Afaya, A., Konlan, K. D., & Kim Do, H. (2021). Improving patient safety through identifying barriers to reporting medication administration errors among nurses: An integrative review. BMC Health Services Research, 21(1), 1-1156. https://doi.org/10.1186/s12913-021-07187-5                                                                                                                      This article systematically examines the barriers preventing nurses from reporting medication administration errors in the hospital setting. The review identifies key barriers to error reporting, noting how they hinder the nurses’ adherence to patient safety principles during medication administration. This resource provides essential insights into nurses' systemic and individual challenges in adhering to patient safety principles, specifically regarding reporting medication administration errors. It also highlights the need for clear definitions and improved medication error education. Nurses and healthcare managers can utilize this resource when implementing safety improvement initiatives focusing on error reporting and medication safety. It is valuable during staff training, process improvement projects, and policy revisions to enhance error reporting systems. 

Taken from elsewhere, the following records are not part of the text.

(** X2: what [setCorsHeaders] wrote for one request is replaced in full when
    it runs again for another: the response is as if only the second call had
    been made. With the same request twice, the second call changes nothing. *)
Theorem setCorsHeaders_overrides (req1 req2 : IncomingMessage) (res : ServerResponse) :
  setCorsHeaders req2 (setCorsHeaders req1 res) = setCorsHeaders req2 res.
Proof.
  destruct res as [code hdrs content fin].
  cbv [setCorsHeaders Response.setHeader statusCode outHeaders body finished].
  f_equal. apply map_eq. intros k.
  rewrite !lookup_insert. repeat (case_decide; [reflexivity|]). reflexivity.
Qed.

(** X3: the Access-Control-Allow-Origin that [setCorsHeaders] writes is never
    empty; it is the wildcard exactly when the request has no Origin header,
    an empty one, or one that is itself the wildcard, and otherwise it is the
    Origin header as sent. *)
Theorem allow_origin_value (req : IncomingMessage) (res : ServerResponse) :
  exists value,
    Response.getHeader "Access-Control-Allow-Origin" (setCorsHeaders req res)
    = Some value
    /\ value <> EmptyString
    /\ (value = "*"
        <-> headers req !! "origin" = None
            \/ headers req !! "origin" = Some EmptyString
            \/ headers req !! "origin" = Some "*")
    /\ (forall origin, headers req !! "origin" = Some origin ->
                       origin <> EmptyString -> value = origin).
Proof.
  exists (allowOrigin req). split.
  { cbv [setCorsHeaders]. rewrite !getHeader_setHeader. reflexivity. }
  rewrite allowOrigin_spec.
  destruct (headers req !! "origin") as [origin|] eqn:E.
  - case_decide as Ho.
    + subst origin. split; [done|]. split; [|by intros o [= <-]].
      split; [intros _; by right; left|done].
    + split; [done|]. split; [|by intros o [= <-]].
      split; [intros ->; by right; right|].
      intros [?|[[= ?]|[= ?]]]; done.
  - split; [done|]. split; [|done]. split; [by left|done].
Qed.

(** ** The request listener *)

Section Listener.

Context {S : Type}.

(** X4: a request that is neither a preflight nor the health check reaches
    the engine unchanged, together with a response that is still open, has
    status 200 and no body, and holds the eight headers of [setCorsHeaders]
    and no other; the listener returns whatever the engine returns. *)
Theorem engine_handoff (engine : Engine S) (req : IncomingMessage) (st : S) :
  method req <> "OPTIONS" ->
  url req <> "/health" ->
  exists res,
    serve engine req st = engine req res st
    /\ statusCode res = 200
    /\ body res = EmptyString
    /\ finished res = false
    /\ outHeaders res
       = list_to_map
           (prod_map JsString.toLowerCase id
              <$> (responseHeaders req ++ preflightHeaders)).
Proof.
  intros Hm Hu. exists (setCorsHeaders req Response.fresh).
  unfold serve, requestListener.
  rewrite (decide_False _ _ Hm), (decide_False _ _ Hu).
  repeat split.
  apply map_eq. intros k.
  cbv [setCorsHeaders Response.setHeader Response.fresh outHeaders
       responseHeaders preflightHeaders].
  rewrite allowOrigin_spec.
  cbn [app fmap list_fmap prod_map fst snd id list_to_map foldr].
  rewrite !lookup_insert.
  repeat match goal with
         | |- context [JsString.toLowerCase ?s] =>
             let v := eval vm_compute in (JsString.toLowerCase s) in
             change (JsString.toLowerCase s) with v
         end.
  repeat (case_decide as E; [subst k; by vm_compute|clear E]).
  reflexivity.
Qed.

(** X5: the answers the listener gives itself, to a preflight and to the
    health check, depend on the method, the URL and the Origin header of the
    request and on nothing else: two requests that agree on these get the
    same response, whatever their other headers (credentials included) and
    payloads, whatever the engines and their states. *)
Theorem own_answers_ignore_the_rest (engine engine' : Engine S)
    (req req' : IncomingMessage) (st st' : S) :
  method req = method req' ->
  url req = url req' ->
  headers req !! "origin" = headers req' !! "origin" ->
  method req = "OPTIONS" \/ url req = "/health" ->
  (serve engine req st).1 = (serve engine' req' st').1
  /\ (serve engine req st).2 = st
  /\ (serve engine' req' st').2 = st'.
Proof.
  intros Hm Hu Ho Hown.
  assert (Hcors : forall res, setCorsHeaders req res = setCorsHeaders req' res).
  { intros res. cbv [setCorsHeaders allowOrigin]. by rewrite Ho. }
  unfold serve, requestListener. rewrite <- Hm, <- Hu, <- Hcors.
  destruct (decide (method req = "OPTIONS")); [done|].
  destruct (decide (url req = "/health")); [done|].
  by destruct Hown.
Qed.

End Listener.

Pfeiffer, Y., Zimmermann, C., & Schwappach, D. L. B. (2020). What do double-check routines actually detect? An observational assessment and qualitative analysis of identified inconsistencies. BMJ Open, 10(9), e039291. https://doi.org/10.1136/bmjopen-2020-039291                                                                                                                                      This article examines the effectiveness of double-check routines in oncology in detecting and preventing medication administration errors, highlighting the critical role of the double-check routine in preventing medication administration errors. Nurses can improve their adherence to safety protocols by understanding how these checks detect inconsistencies. Nurses can apply this resource to understand the mechanics of effective double-checking and develop a deeper awareness of how inconsistencies arise, especially in complex medication regimens. This resource is most appropriate when developing or refining medication safety protocols in clinical settings, particularly when handling high-risk medications. This resource is valuable for improving systemic processes by showing that many inconsistencies are due to inappropriate orders. It suggests a need for process improvements earlier in the medication cycle, thereby addressing the root causes of errors.

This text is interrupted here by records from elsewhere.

(** *** Once [gctx] is done *)

(** X3. Cancellation.  From a reachable state in which [gctx] is done with
    cause [c], however the run goes on: [gctx] stays done with cause [c];
    stream [s] begins no further round; it takes at most [steps_left]
    further actions; what it has returned, if it has, is one of three:
    the context error [c]; nil, and then it had begun every one of its
    [Iterations] rounds before (the select after the last batch may still
    take the timer, after which the loop is over); or, for the writer,
    the wrapped error of the DDL, no round begun; and as long as it has
    not returned and is not waiting for the DDL, one of its actions is
    enabled. *)
Theorem cancellation_stops_stream (cfg : Config) (before after : list Action)
        (st1 st2 : State) (c : CtxErr) (s : Stream) :
  exec cfg before init = Some st1 ->
  gctx st1 = Some c ->
  exec cfg after st1 = Some st2 ->
  gctx st2 = Some c
  /\ (forall i, In (EvRound s i) (hist (stream s st2)) ->
        In (EvRound s i) (hist (stream s st1)))
  /\ (length (List.filter (acts_of s) after)
      + steps_left cfg s (stream s st2)
      <= steps_left cfg s (stream s st1))%nat
  /\ (forall r, pc (stream s st2) = PReturned r ->
        r = Some (ErrCtx c)
        \/ (r = None
            /\ forall k, 0 <= k < Iterations cfg ->
                 In (EvRound s k) (hist (stream s st1)))
        \/ (s = Writer
            /\ (exists e, r = Some (ErrWrap "writer DDL: " e))
            /\ forall i, ~ In (EvRound s i) (hist (stream s st2))))
  /\ ((forall r, pc (stream s st2) <> PReturned r) ->
      pc (stream s st2) <> PDDL ->
      exists a st3, actor a = Some s /\ step cfg a st2 = Some st3).
Proof.
  intros H1 Hc H2.
  assert (Hi1 : Inv cfg st1) by (eapply exec_Inv; [exact H1 | apply Inv_init]).
  assert (Hi2 : Inv cfg st2) by (eapply exec_Inv; eassumption).
  pose proof (exec_gctx _ _ _ _ H2 c Hc) as Hc2.
  pose proof (exec_no_new_round cfg after c s) as Hnew.
  split; [exact Hc2|].
  split; [intros i; apply (Hnew i st1 st2 Hc H2)|].
  split; [exact (exec_steps_left cfg after s c st1 st2 Hi1 Hc H2)|].
  split.
  - intros r Hpc. destruct (Inv_stream _ _ s Hi2) as [_ _ Hp].
    unfold at_pc in Hp. rewrite Hpc in Hp. destruct Hp as [_ Hp].
    destruct r as [[c'| |p e]|]; cbn in Hp.
    + left. congruence.
    + contradiction.
    + destruct Hp as (-> & -> & Hnr). right. right. eauto.
    + right. left. split; [reflexivity|]. intros k Hk.
      apply (Hnew k st1 st2 Hc H2).
      destruct (reachable_begun cfg (before ++ after) st2 s
                  (exec_app _ _ _ _ _ _ H1 H2)) as [Hb _].
      apply Hb, Hp, Hk.
  - intros Hlive Hddl.
    apply (cancelled_progress cfg st2 s c (Inv_stream _ _ s Hi2) Hc2 Hlive).
    right. exact Hddl.
Qed.

Lemma cancellation_stops_stream_witness :
  let st1 := demo_state demo_deadline in
  let st2 := demo_state (demo_deadline ++ demo_after_deadline) in
  gctx st2 = Some DeadlineExceeded
  /\ (forall i, In (EvRound Reader i) (hist (stream Reader st2)) ->
        In (EvRound Reader i) (hist (stream Reader st1)))
  /\ (length (List.filter (acts_of Reader) demo_after_deadline)
      + steps_left demo_cfg Reader (stream Reader st2)
      <= steps_left demo_cfg Reader (stream Reader st1))%nat
  /\ (forall r, pc (stream Reader st2) = PReturned r ->
        r = Some (ErrCtx DeadlineExceeded)
        \/ (r = None
            /\ forall k, 0 <= k < Iterations demo_cfg ->
                 In (EvRound Reader k) (hist (stream Reader st1)))
        \/ (Reader = Writer
            /\ (exists e, r = Some (ErrWrap "writer DDL: " e))
            /\ forall i, ~ In (EvRound Reader i) (hist (stream Reader st2))))
  /\ ((forall r, pc (stream Reader st2) <> PReturned r) ->
      pc (stream Reader st2) <> PDDL ->
      exists a st3, actor a = Some Reader /\ step demo_cfg a st2 = Some st3).
Proof.
  apply (cancellation_stops_stream demo_cfg demo_deadline demo_after_deadline
           (demo_state demo_deadline)
           (demo_state (demo_deadline ++ demo_after_deadline))
           DeadlineExceeded Reader).
  - vm_compute. reflexivity.
  - vm_compute. reflexivity.
  - vm_compute. reflexivity.
Defined.

(** The deadline passes while the reader is in the select after its last
    batch; the timer is taken, and the reader returns nil with [gctx]
    done. *)
Example nil_after_the_deadline :
  let acts := demo_all_fail_but_last ++ [ADeadline; ATimer Reader; ARun Reader] in
  gctx (demo_state acts) = Some DeadlineExceeded
  /\ pc (rd (demo_state acts)) = PReturned None.
Proof. vm_compute. auto. Qed.

(** In that run the reader takes six of the seven actions the bound
    allows. *)
Example demo_deadline_steps :
  steps_left demo_cfg Reader (rd (demo_state demo_deadline)) = 7%nat
  /\ length (List.filter (acts_of Reader) demo_after_deadline) = 6%nat.
Proof. vm_compute. auto. Qed.

(** *** Query errors in the writer *)

(** X4. Upserts that fail.  In every reachable state: a member of the writer
    whose upsert failed logs the error and returns nil to [grp]; the
    failure changes neither where the goroutine stands, nor [gctx], nor
    the error of [g], nor the reader; [grp] never holds an error and
    "batch error" is never logged; and the only non-nil results of the
    writer are [gctx.Err()] with [gctx] done, and the wrapped error of the
    DDL with no round begun. *)
Theorem writer_query_errors_only_logged (cfg : Config) (acts : list Action)
        (st : State) :
  exec cfg acts init = Some st ->
  (forall i e, member Writer i (Some e) = ([EvQueryError Writer e], None))
  /\ (forall i j e st',
        step cfg (AQueryResult Writer i j (Some e)) st = Some st' ->
        pc (wr st') = pc (wr st) /\ gctx st' = gctx st /\ gErr st' = gErr st
        /\ rd st' = rd st
        /\ hist (wr st')
           = EvMemberReturn Writer i j None :: EvQueryError Writer e
               :: hist (wr st))
  /\ grpErr (wr st) = None
  /\ (forall e, ~ In (EvBatchError Writer e) (hist (wr st)))
  /\ (forall e, pc (wr st) = PReturned (Some e) ->
        (exists c, gctx st = Some c /\ e = ErrCtx c)
        \/ (exists e', e = ErrWrap "writer DDL: " e'
                       /\ forall i, ~ In (EvRound Writer i) (hist (wr st)))).
Proof.
  intros Hex. destruct (reachable_sinv cfg acts st Writer Hex) as [Hg Hh Hp].
  cbn [stream] in *. unfold at_pc in Hp.
  split; [reflexivity|]. split; [|split; [exact Hg|]].
  - intros i j e st' Hs. cbn [step member stream] in Hs.
    destruct (existsb _ _); [|discriminate]. injection Hs as <-. cbn. auto.
  - split; [intros e; apply (hinv_no_batch _ _ _ _ Hh)|].
    intros e Hpc. rewrite Hpc in Hp. destruct Hp as [_ Hp].
    destruct e as [c| |p e]; cbn in Hp.
    + left. eauto.
    + contradiction.
    + right. destruct Hp as (_ & -> & Hnr). eauto.
Qed.

Lemma writer_query_errors_only_logged_witness :
  let st := budget_state in
  (forall i e, member Writer i (Some e) = ([EvQueryError Writer e], None))
  /\ (forall i j e st',
        step budget_cfg (AQueryResult Writer i j (Some e)) st = Some st' ->
        pc (wr st') = pc (wr st) /\ gctx st' = gctx st /\ gErr st' = gErr st
        /\ rd st' = rd st
        /\ hist (wr st')
           = EvMemberReturn Writer i j None :: EvQueryError Writer e
               :: hist (wr st))
  /\ grpErr (wr st) = None
  /\ (forall e, ~ In (EvBatchError Writer e) (hist (wr st)))
  /\ (forall e, pc (wr st) = PReturned (Some e) ->
        (exists c, gctx st = Some c /\ e = ErrCtx c)
        \/ (exists e', e = ErrWrap "writer DDL: " e'
                       /\ forall i, ~ In (EvRound Writer i) (hist (wr st)))).
Proof.
  apply (writer_query_errors_only_logged budget_cfg budget_run budget_state).
  vm_compute. reflexivity.
Defined.

(** In that run the upsert failed and the writer still returned nil. *)
Example budget_writer_history :
  hist (wr budget_state)
  = [EvReturn Writer None; EvDone Writer; EvBarrier Writer 0;
     EvMemberReturn Writer 0 0 None;
     EvQueryError Writer (ErrPool "restart transaction");
     EvLaunch Writer 0 0; EvRound Writer 0;
     EvEnsuring; EvStarted Writer].
Proof. vm_compute. reflexivity. Qed.

(** *** When [run] succeeds *)

(** [g.Wait()] gives nil only when both goroutines returned nil. *)
Lemma gWait_nil cfg acts st :
  exec cfg acts init = Some st -> gWait st = Some None ->
  pc (rd st) = PReturned None /\ pc (wr st) = PReturned None.
Proof.
  intros Hex Hw. unfold gWait in Hw.
  destruct (pc (rd st)) as [| | | | | |rr] eqn:Hr; try discriminate Hw.
  destruct (pc (wr st)) as [| | | | | |rw] eqn:Hwr; try discriminate Hw.
  injection Hw as Hg.
  destruct (reachable_verdict _ _ _ Hex) as [_ _ _ H4].
  pose proof (H4 Hg Reader) as HR. pose proof (H4 Hg Writer) as HW.
  cbn [stream] in HR, HW. rewrite Hr in HR. rewrite Hwr in HW.
  destruct rr as [e|]; [destruct (HR e eq_refl)|].
  destruct rw as [e|]; [destruct (HW e eq_refl)|]. auto.
Qed.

Saljoughian, M. PharmD, PhD (2020). Avoiding Medication Errors. U.S. Pharmacist, 45(6), 10-11. https://www.uspharmacist.com/article/avoiding-medication-errors                 This article discusses the significance of preventing medication administration errors, which pose a critical risk to patient safety. This resource can help nurses understand the importance of following standardized safety practices like the “five rights” and employing strategies like double-checking and proper documentation to prevent medication errors. Nurses can use the resource to reinforce the standard practice of verifying the “rights” before administering medication. This resource can be a foundational part of medication safety training sessions. This resource is valuable because it integrates multiple evidence-based strategies into the workflow to enhance patient safety. It not only emphasizes the responsibility of nurses but also the need for strong institutional support systems. This article strongly supports standardized procedures and protocols as the foundation for reducing medication errors and improving patient safety.